News-flash! Adolf Hitler de-honored by Austria town!
Which might mean more if, you know, Adolf Hitler were still alive.
Or if anyone could remember whether he’d received the honor in the first place.
Yes, it’s that strange. The town of Braunau, Austria, the area where the infamous Nazi dictator was born, has revoked Hitler’s honorary citizenship. There’s no record as to whether it actually granted him one, but by jingo, they’re taking it back!
It’s actually part of a trend among Austrian towns these days. One by one, each has been symbolically stripping him of any honors that didn’t automatically expire at his death in 1945. In dubious cases … well, better safe than sorry, right?
In other news, the United States will be removing Al Capone’s membership in the AAA auto club. I mean, there’s no proof that he belonged, but you can’t be too careful. And John Gotti, your Reader’s Digest book club membership is on notice.
I won’t say it’s an entirely meaningless gesture. How and if a society remembers someone can be important. Nobody wants to be the town with the Joseph Stalin High School or the Bernie Madoff Civic Auditorium, after all. Heck, it hasn’t been that long since Longmont had its own debate over Chivington Drive, named for a hero of the Civil War battle of Glorieta Pass – and the leader of the infamous Sand Creek Massacre two years later.
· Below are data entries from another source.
(** C9: a start reaches its goal.  On a host whose environment does what it is asked, and
    whose caches tell the truth of the container engine, one pass of the reconcile loop
    over a replica of that host that should be started, whose container is absent or in a
    state with a start transition, ends with the replica recorded as running, its container
    in the cache, and the deploy's revision or a later one recorded as applied.  When the
    container was absent, running or stopped, the commands given leave it in the engine
    created for that revision or a later one from its image, packages and files, and up: a
    container that is not there is created and started, a stopped one started, and one
    whose revision or spec is out of date removed and created again. *)
Theorem start_reaches_running now hostId rep h :
  (forall l e, env_ok l e = true) -> rp_hasResources rep = true ->
  rp_HostId rep = hostId -> hostId <> "" -> startable (containerStateSync rep h) -> in_step rep h ->
  exists h', controlReplica now hostId OpActionStart rep h = (h', OpStateRunning) /\ applied_ok rep h' /\
    (clear_state rep h -> container_up rep h').
Proof.
  intros Hok Hr Hh Hne Hst Hin. rewrite controlReplica_unfold by done.
  assert (Hst0 : startable (containerStateSync rep (received now rep h))) by exact Hst. clear Hst.
  assert (Hin0 : in_step rep (received now rep h)) by exact Hin. clear Hin.
  change (clear_state rep h) with (clear_state rep (received now rep h)).
  set (h0 := received now rep h) in *. clearbody h0. cbv zeta.
  assert (Hcmd : forall h1, in_step rep h1 -> exists h', (let '(h3, nextState, _) := runCommand now CmdStarting rep h1 in
    (if bool_decide (nextState = OpStateRunning) then stage_ev now rep "container_running" EvInstant "" h3
     else if bool_decide (nextState = OpStateStopped) then stage_ev now rep "container_stop" EvInstant "" h3
     else if bool_decide (nextState = OpStateDestroyed) then stage_ev now rep "container_destroy" EvInstant "" h3
     else h3, if bool_decide (nextState = "") then OpStateStarting else nextState)) = (h', OpStateRunning) /\
    applied_ok rep h' /\ (clear_state rep h1 -> container_up rep h')).
  { intros h1 Hin1. cbn [runCommand]. destruct (operateContainerStarting_ok now rep h1 Hok Hr Hin1) as (h3 & -> & Ha).
    eexists. split; [reflexivity|exact Ha]. }
  destruct (containerSpecReset now rep h0) as [h1 reset] eqn:Es.
  destruct (specReset_in_step _ _ _ _ _ Hin0 Es) as (Hin1 & Est & Hrev). destruct reset.
  - unfold operateContainerDestroying. destruct (destroy_ok rep h1 Hok Hin1) as (h2 & -> & Hin2 & C2).
    rewrite start_command by (apply elem_of_cons; by left). cbn [bool_decide as_Command as_State].
    destruct (Hcmd h2 Hin2) as (h' & E & Ha & Hu). exists h'. split_and!; [exact E|done|]. intros _. apply Hu. unfold clear_state. by rewrite C2.
  - rewrite start_command by done.
    destruct (bool_decide_reflect (containerStateSync rep h0 = OpStateRunning)) as [Er|Er].
    + cbn [as_Command]. rewrite Er. eexists. split; [reflexivity|].
      unfold containerStateSync in Er. destruct (hl_containers h0 !! rp_name rep) as [info|] eqn:Ec; [|done].
      destruct (specReset_spec _ _ _ _ _ _ Ec Es) as ((info' & Hc' & _) & Hist & Ha).
      destruct (sync_keeps rep h1) as (C & A & Hx). split; [unfold applied_ok; rewrite C, A, Hc'; auto|]. intros _.
      apply sync_engine. destruct Hin0 as [_ Hg]. rewrite Ec in Hg. destruct Hg as (rev & up & Hg & Hup & Hle).
      exists rev. rewrite (engine_same rep h0 h1 Hist), Hg, (Hup Er). specialize (Hrev eq_refl ltac:(by eexists)). split; [done|lia].
    + destruct (Hcmd h1 Hin1) as (h' & E & Ha & Hu). exists h'. split_and!; [exact E|done|]. intros Hc. apply Hu.
      by apply (specReset_clear now rep h0 h1 false).
Qed.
But at a certain level, memory only matters so much. (Especially when you don’t quite remember what you’re remembering.) What matters is what you do going forward.
Imagine for a second that I was the biggest bully in my high school. (Well, make that “most notorious bully” – I was about 145 pounds soaking wet my senior year.) Imagine that I left so many hurt lives and bruised bodies that today, 20 years down the line, Longmont High School decided it wanted to apologize. As a symbolic gesture, my name is taken off the old roster of the school newspaper and removed from the programs of school plays. The school even – gasp! – rescinds the letter I received for choir.
But if it does nothing for the kids suffering from bullies now, they may as well have spent their time and energy replacing the carpet instead.
It’s great that the towns of Austria want to symbolically spit in the Fuhrer’s face. Couldn’t happen to a nicer guy. But how much are they, or any of us, ready to act against today’s villains, today’s evils, today’s prejudices? How readily will we stand up against the selfish and the sinister before they’re 66 years in the grave?
That’s the real history test. And it’s the one later generations will levy against us.
Assuming, of course, it hasn’t been filed with the citizenship documents.